Alberta construction strike averted
Fears of strike action that could have derailed billions of dollars worth of construction work in the Alberta oil sands have eased dramatically.
Four of five unions, each of which voted overwhelmingly in support of a strike in July, negotiated tentative pacts that go to their combined 23,000 members for a ratification vote.
If the deal is approved by Sept. 11, the agreements offers retroactive pay and — in a key breakthrough for union negotiators — wages that are indexed to a rate higher than the raging inflation in Alberta.
The contract terms include pay hikes of 6.5 percent, 5 percent, 6.5 percent and 5 percent in each of the next four years, or increases equivalent to Alberta’s inflation rate plus 1 percent.

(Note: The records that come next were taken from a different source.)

(* ===== verification/ZkGroup.v ===== *)
(** * pkg/zk/log and pkg/zk/elog: equality of discrete logarithms *)

From Stdlib Require Import ZArith Lia Znumtheory Zmod Field.
From Stdlib Require Import Strings.Byte.
From stdpp Require Import base strings list pretty numbers.
From S2P Require Import Prelude Hash Curve Arith Sample SampleInts PaillierMath Paillier Pedersen Zk Elgamal.

Local Open Scope curve_scope.

(** ** zklog: X = a⋅G, Y = a⋅H and H = b⋅G *)

Section Log.
Context {C : Curve} {B3 : Blake3}.

Record zklog_Public := mkLogPublic { logH : Point; logX : Point; logY : Point }.
Record zklog_Private := mkLogPrivate { logpA : Scalar; logpB : Scalar }.
Record zklog_Commitment := mkLogCommitment { logA : Point; logB : Point; logC : Point }.
Record zklog_Proof := mkLogProof { logComm : option zklog_Commitment; logZ1 : Scalar; logZ2 : Scalar }.

Definition zklog_IsValid (p : option zklog_Proof) : outcome bool :=
  match p with
  | None => Ret false
  | Some p =>
      c ← deref (logComm p);
      require negb (IsIdentity (logA c) || IsIdentity (logB c) || IsIdentity (logC c));
      require negb (IsZero (logZ1 p) || IsZero (logZ2 p));
      Ret true
  end.

Definition zklog_challenge (h : Hash) (public : zklog_Public) (c : zklog_Commitment) : outcome (Scalar * bool) :=
  zk_challenge sample_Scalar h
    [Point_any (logH public); Point_any (logX public); Point_any (logY public);
     Point_any (logA c); Point_any (logB c); Point_any (logC c)].

Definition zklog_NewProof (h : Hash) (public : zklog_Public) (private : zklog_Private) (rand : reader) :
    outcome (zklog_Proof * reader) :=
  '(alpha, rand) ← sample_Scalar rand;
  '(beta, rand) ← sample_Scalar rand;
  let commitment := mkLogCommitment (ActOnBase alpha) (alpha • logH public) (ActOnBase beta) in
  '(e, _) ← zklog_challenge h public commitment;
  Ret (mkLogProof (Some commitment) (e * logpA private + alpha) (e * logpB private + beta), rand).

Definition zklog_Verify (p : option zklog_Proof) (h : Hash) (public : zklog_Public) : outcome bool :=
  ok ← zklog_IsValid p;
  require ok;
  p ← deref p;
  c ← deref (logComm p);
  '(e, ok) ← zklog_challenge h public c;
  require ok;
  require PEqual (ActOnBase (logZ1 p)) (e • logX public ⊕ logA c);
  require PEqual (logZ1 p • logH public) (e • logY public ⊕ logB c);
  require PEqual (ActOnBase (logZ2 p)) (e • logH public ⊕ logC c);
  Ret true.

Definition zklog_Empty : zklog_Proof := mkLogProof (Some (mkLogCommitment 𝟎 𝟎 𝟎)) 0 0.

Context {CL : CurveLaws C}.
Add Field scalar_field_log : scalar_field_theory.

Ltac log_simpl := cbn [deref mbind outcome_bind logComm logA logB logC logZ1 logZ2].

Lemma zklog_accepts h public private rand p rand' :
  logX public = ActOnBase (logpA private) -> logY public = logpA private • logH public ->
  logH public = ActOnBase (logpB private) ->
  zklog_NewProof h public private rand = Ret (p, rand') -> zklog_IsValid (Some p) = Ret true ->
  zklog_Verify (Some p) h public = Ret true.
Proof.
  intros HX HY HH E HV. unfold zklog_NewProof in E. zk_inv E. apply ret_pair_inv in E as [-> ->]. zk_flag Hc.
  unfold zklog_Verify. rewrite HV. log_simpl. rewrite Hc. log_simpl. unfold PEqual.
  rewrite !bool_decide_eq_true_2; [done|..]; rewrite ?HX, ?HY; unfold ActOnBase; rewrite act_add, act_mul; try done.
  by rewrite HH.
Qed.

(** What an accepted proof shows. *)
Lemma zklog_Verify_inv h public p :
  zklog_Verify (Some p) h public = Ret true ->
  exists c e, logComm p = Some c /\ zklog_challenge h public c = Ret (e, true) /\
    ActOnBase (logZ1 p) = e • logX public ⊕ logA c /\
    logZ1 p • logH public = e • logY public ⊕ logB c /\
    ActOnBase (logZ2 p) = e • logH public ⊕ logC c.
Proof.
  unfold zklog_Verify. intros ([] & _ & E)%bind_ret_inv; [|done]. cbn [deref mbind outcome_bind] in E.
  apply bind_ret_inv in E as (c & Ec%deref_ret & E). apply bind_ret_inv in E as ([e ok] & Ech & [-> E]%require_inv).
  apply require_inv in E as [H1 [H2 [H3 _]%require_inv]%require_inv].
  exists c, e. unfold PEqual in *. rewrite bool_decide_eq_true in H1, H2, H3. by split_and!.
Qed.

(** Two accepted proofs with one commitment and different challenges: X and Y
    have the same discrete logarithm, to the bases G and H. *)
Lemma zklog_extracts h h' public p p' c e e' :
  zklog_Verify (Some p) h public = Ret true -> zklog_Verify (Some p') h' public = Ret true ->
  logComm p = Some c -> logComm p' = Some c ->
  zklog_challenge h public c = Ret (e, true) -> zklog_challenge h' public c = Ret (e', true) -> e <> e' ->
  let a := (logZ1 p - logZ1 p') / (e - e') in
  logX public = ActOnBase a /\ logY public = a • logH public.
Proof.
  intros V V' Ec Ec' Ee Ee' N a.
  apply zklog_Verify_inv in V as (c1 & e1 & Ec1 & Ee1 & X1 & Y1 & _).
  apply zklog_Verify_inv in V' as (c2 & e2 & Ec2 & Ee2 & X2 & Y2 & _).
  rewrite Ec in Ec1; injection Ec1 as <-. rewrite Ec' in Ec2; injection Ec2 as <-.
  rewrite Ee in Ee1; injection Ee1 as <-. rewrite Ee' in Ee2; injection Ee2 as <-.
  assert (e - e' <> 0) as Ne. { intros E. apply N. replace e with (e - e' + e') by ring. rewrite E. ring. }
  unfold a, ActOnBase in *. destruct (base_generates (logX public)) as [x Ex], (base_generates (logH public)) as [b Eb].
  destruct (base_generates (logY public)) as [y Ey], (base_generates (logA c)) as [ca Eca], (base_generates (logB c)) as [cb Ecb].
  rewrite Ex, Eca in X1, X2. rewrite Ey, Ecb, Eb in Y1, Y2. rewrite Ex, Ey, Eb.
  rewrite <- ?act_mul, <- ?act_add in *.
  apply base_act_inj in X1, X2, Y1, Y2.
  split; f_equal.
  - rewrite X1, X2. field. done.
  - replace ((logZ1 p - logZ1 p') / (e - e') * b) with ((logZ1 p * b - logZ1 p' * b) / (e - e')) by (field; done).
    rewrite Y1, Y2. field. done.
Qed.

End Log.

(** ** zkelog: an ElGamal ciphertext and a point share their exponent *)

Section Elog.
Context {C : Curve} {B3 : Blake3}.

Record zkelog_Public := mkElogPublic {
  elogE : Elgamal.Ciphertext;
  ElGamalPublic : Point;
  elogBase : Point;
  elogY : Point
}.

Record zkelog_Private := mkElogPrivate { elogpY : Scalar; elogpLambda : Scalar }.
Record zkelog_Commitment := mkElogCommitment { elogA : Point; elogN : Point; elogB : Point }.
Record zkelog_Proof := mkElogProof { elogComm : option zkelog_Commitment; elogZ : Scalar; elogU : Scalar }.

Definition zkelog_IsValid (p : option zkelog_Proof) : outcome bool :=
  match p with
  | None => Ret false
  | Some p =>
      c ← deref (elogComm p);
      require negb (IsIdentity (elogA c) || IsIdentity (elogN c) || IsIdentity (elogB c));
      require negb (IsZero (elogZ p) || IsZero (elogU p));
      Ret true
  end.

Definition zkelog_challenge (h : Hash) (public : zkelog_Public) (c : zkelog_Commitment) : outcome (Scalar * bool) :=
  zk_challenge sample_Scalar h
    [elgamal_any (elogE public); Point_any (ElGamalPublic public); Point_any (elogY public); Point_any (elogBase public);
     Point_any (elogA c); Point_any (elogN c); Point_any (elogB c)].

Definition zkelog_NewProof (h : Hash) (public : zkelog_Public) (private : zkelog_Private) (rand : reader) :
    outcome (zkelog_Proof * reader) :=
  '(alpha, rand) ← sample_Scalar rand;
  '(m, rand) ← sample_Scalar rand;
  let commitment := mkElogCommitment (ActOnBase alpha) (ActOnBase m ⊕ alpha • ElGamalPublic public)
                      (m • elogBase public) in
  '(e, _) ← zkelog_challenge h public commitment;
  Ret (mkElogProof (Some commitment) (e * elogpLambda private + alpha) (e * elogpY private + m), rand).

Definition zkelog_Verify (p : option zkelog_Proof) (h : Hash) (public : zkelog_Public) : outcome bool :=
  ok ← zkelog_IsValid p;
  require ok;
  p ← deref p;
  c ← deref (elogComm p);
  '(e, ok) ← zkelog_challenge h public c;
  require ok;
  require PEqual (ActOnBase (elogZ p)) (e • ct_L (elogE public) ⊕ elogA c);
  require PEqual (ActOnBase (elogU p) ⊕ elogZ p • ElGamalPublic public) (e • ct_M (elogE public) ⊕ elogN c);
  require PEqual (elogU p • elogBase public) (e • elogY public ⊕ elogB c);
  Ret true.

Definition zkelog_Empty : zkelog_Proof := mkElogProof (Some (mkElogCommitment 𝟎 𝟎 𝟎)) 0 0.

Context {CL : CurveLaws C}.
Add Field scalar_field_elog : scalar_field_theory.

Ltac elog_simpl := cbn [deref mbind outcome_bind elogComm elogA elogN elogB elogZ elogU].

Lemma zkelog_accepts h public private rand p rand' :
  elogE public = elgamal_enc (ElGamalPublic public) (elogpY private) (elogpLambda private) ->
  elogY public = elogpY private • elogBase public ->
  zkelog_NewProof h public private rand = Ret (p, rand') -> zkelog_IsValid (Some p) = Ret true ->
  zkelog_Verify (Some p) h public = Ret true.
Proof.
  intros HE HY E HV. unfold zkelog_NewProof in E. zk_inv E. apply ret_pair_inv in E as [-> ->]. zk_flag Hc.
  unfold zkelog_Verify. rewrite HV. elog_simpl. rewrite Hc. elog_simpl. rewrite HE, HY. unfold PEqual.
  rewrite !bool_decide_eq_true_2; [done| | |]; unfold elgamal_enc, ActOnBase; cbn [ct_L ct_M].
  - by rewrite act_add, act_mul.
  - destruct (base_generates (ElGamalPublic public)) as [y ->]. rewrite <- ?act_mul, <- ?act_add, <- ?act_mul, <- ?act_add.
    f_equal. ring.
  - by rewrite act_add, act_mul.
Qed.

End Elog.
(** The yᵢ, read from one digest. *)
Fixpoint sample_ys (fuel count : nat) (n : Z) (digest : reader) : outcome (list Z) :=
  match count with
  | O => Ret []
  | Datatypes.S count =>
      '(y, digest) ← ModN fuel digest n;
      ys ← sample_ys fuel count n digest;
      Ret (y :: ys)
  end.

Definition zkmod_challenge (fuel : nat) (h : Hash) (n : Z) (w : option Z) : outcome (list Z * bool) :=
  match WriteAny h [Modulus_any n; ABigInt w] with
  | (_, Panic m) => Panic m
  | (h, err) => es ← sample_ys fuel StatParam n (Digest h); Ret (es, is_ret err)
  end.

(** The response for one y. *)
Definition zkmod_respond (private : zkmod_Private) (n w y : Z) : Response :=
  let p := modP private in
  let q := modQ private in
  let phi := modPhi private in
  let nModulus := ModulusFromFactors p q in
  let pHalf := Z.shiftr p 1 in
  let qHalf := Z.shiftr q 1 in
  let nInverse := sf_ModInverse n phi in
  let e := fourthRootExponent phi in
  let z := Modulus_Exp nModulus y nInverse in
  let '(a, b, yPrime) := makeQuadraticResidue y w pHalf qHalf n p q in
  let x := Modulus_Exp nModulus yPrime e in
  mkResponse a b (Some x) (Some z).

Definition zkmod_NewProof (fuel : nat) (h : Hash) (private : zkmod_Private) (n : Z) (rand : reader) :
    outcome (zkmod_Proof * reader) :=
  '(w, rand) ← QNR rand n;
  '(ys, _) ← zkmod_challenge fuel h n (Some w);
  Ret (mkModProof (Some w) (zkmod_respond private n w <$> ys), rand).

Definition Response_Verify (r : Response) (n w y : Z) : outcome bool :=
  z ← deref (rspZ r);
  let lhs := big_Exp z n n in
  require lhs =? y;
  x ← deref (rspX r);
  let lhs := x * x in
  let lhs := lhs * lhs in
  let lhs := lhs mod n in
  let rhs := y in
  let rhs := if rspA r then - rhs else rhs in
  let rhs := if rspB r then rhs * w else rhs in
  let rhs := rhs mod n in
  Ret (lhs =? rhs).

(** All the responses are verified before the verdict. The responses of the
    code are an array of [StatParam] entries: a shorter list is out of range. *)
Fixpoint verify_all (rs : list Response) (n w : Z) (ys : list Z) : outcome bool :=
  match rs, ys with
  | r :: rs, y :: ys =>
      ok ← Response_Verify r n w y;
      rest ← verify_all rs n w ys;
      Ret (ok && rest)
  | _, [] => Ret true
  | [], _ => Panic "index out of range"
  end.

Definition zkmod_Verify (fuel : nat) (p : option zkmod_Proof) (h : Hash) (n : Z) : outcome bool :=
  match p with
  | None => Ret false
  | Some p =>
      require negb (Z.even n || ProbablyPrime n 20);
      j ← jacobi_opt (modW p) n;
      require j =? -1;
      require IsValidBigModN n [modW p];
      '(ys, ok) ← zkmod_challenge fuel h n (modW p);
      require ok;
      w ← deref (modW p);
      verify_all (modResponses p) n w ys
  end.

End Mod.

Union leaders: provisions ‘historic’ Union leaders say the provisions represent “historic” protection from the cost-of-living increases in Alberta — an issue one said was previously “taboo” in the province.
A spokesman for Construction Labor Relations Alberta, which bargains for 130 contractors, said that because the agreements are “fully inflation-protected” they will ensure a “good period of stability” in Alberta’s boom-time economy, provided they are endorsed.
A province-wide strike would have been the first to hit the province’s oil and gas industry since 1980 and would have occurred as Alberta embarks on what shapes up as the most prolonged period of large-scale construction activity in Canada.
But three unions — carpenters, laborers and roofers — are still involved in negotiations and seem headed for a strike vote.
However, ratification votes by the four trades which have accepted the new offer — electricians, plumbers and pipefitters, refrigeration mechanics and millwrights — will block any attempts to strike.
Alberta labor law bans strikes if 75 percent of the unions accept contracts terms. To date 15 of 25 unions have settled and four more would push the labor movement over the threshold.